■ **GOAL OF THE EXERCISE**:
Exactly reproduce the lines from the line that has "Definition toLowerCase (s" down to the last line of the entries, inclusive.

········

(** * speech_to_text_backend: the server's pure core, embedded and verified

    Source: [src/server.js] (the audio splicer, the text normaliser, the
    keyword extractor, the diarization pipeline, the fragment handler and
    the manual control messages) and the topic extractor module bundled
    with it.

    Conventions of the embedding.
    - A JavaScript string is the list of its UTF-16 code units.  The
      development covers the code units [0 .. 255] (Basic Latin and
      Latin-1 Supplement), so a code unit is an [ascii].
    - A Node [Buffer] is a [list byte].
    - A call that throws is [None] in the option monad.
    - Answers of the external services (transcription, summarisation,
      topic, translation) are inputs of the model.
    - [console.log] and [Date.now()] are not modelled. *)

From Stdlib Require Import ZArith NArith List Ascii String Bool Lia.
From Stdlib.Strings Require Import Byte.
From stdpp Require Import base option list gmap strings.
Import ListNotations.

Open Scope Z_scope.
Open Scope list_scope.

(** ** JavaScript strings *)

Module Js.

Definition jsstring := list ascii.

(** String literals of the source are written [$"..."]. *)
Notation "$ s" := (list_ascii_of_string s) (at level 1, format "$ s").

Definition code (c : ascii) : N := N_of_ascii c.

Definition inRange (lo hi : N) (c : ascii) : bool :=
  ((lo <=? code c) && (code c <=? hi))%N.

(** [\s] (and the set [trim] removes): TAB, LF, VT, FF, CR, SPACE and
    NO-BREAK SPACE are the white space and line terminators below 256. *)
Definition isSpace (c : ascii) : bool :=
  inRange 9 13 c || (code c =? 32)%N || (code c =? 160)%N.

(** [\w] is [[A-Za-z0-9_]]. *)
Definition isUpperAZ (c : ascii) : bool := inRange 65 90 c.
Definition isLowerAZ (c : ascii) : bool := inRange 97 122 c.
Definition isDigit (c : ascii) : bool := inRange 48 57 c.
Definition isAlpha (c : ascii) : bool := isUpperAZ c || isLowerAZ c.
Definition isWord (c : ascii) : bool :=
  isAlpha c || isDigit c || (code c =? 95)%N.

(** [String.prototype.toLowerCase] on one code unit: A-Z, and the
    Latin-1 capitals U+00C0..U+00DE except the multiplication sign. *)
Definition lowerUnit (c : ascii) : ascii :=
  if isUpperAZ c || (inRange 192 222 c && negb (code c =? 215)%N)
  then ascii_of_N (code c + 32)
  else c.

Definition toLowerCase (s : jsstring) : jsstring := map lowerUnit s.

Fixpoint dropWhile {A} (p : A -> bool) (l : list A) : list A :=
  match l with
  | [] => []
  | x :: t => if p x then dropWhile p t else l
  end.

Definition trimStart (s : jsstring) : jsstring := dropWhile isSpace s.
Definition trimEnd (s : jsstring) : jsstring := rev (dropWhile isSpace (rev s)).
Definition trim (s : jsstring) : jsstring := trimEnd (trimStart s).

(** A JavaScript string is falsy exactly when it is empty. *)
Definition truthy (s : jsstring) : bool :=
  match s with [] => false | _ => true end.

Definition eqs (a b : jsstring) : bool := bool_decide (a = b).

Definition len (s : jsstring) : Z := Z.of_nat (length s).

········

■ **RESPONSE**:
Definition toLowerCase (s : jsstring) : jsstring := map lowerUnit s.

Fixpoint dropWhile {A} (p : A -> bool) (l : list A) : list A :=
  match l with
  | [] => []
  | x :: t => if p x then dropWhile p t else l
  end.

Definition trimStart (s : jsstring) : jsstring := dropWhile isSpace s.
Definition trimEnd (s : jsstring) : jsstring := rev (dropWhile isSpace (rev s)).
Definition trim (s : jsstring) : jsstring := trimEnd (trimStart s).

(** A JavaScript string is falsy exactly when it is empty. *)
Definition truthy (s : jsstring) : bool :=
  match s with [] => false | _ => true end.

Definition eqs (a b : jsstring) : bool := bool_decide (a = b).

Definition len (s : jsstring) : Z := Z.of_nat (length s).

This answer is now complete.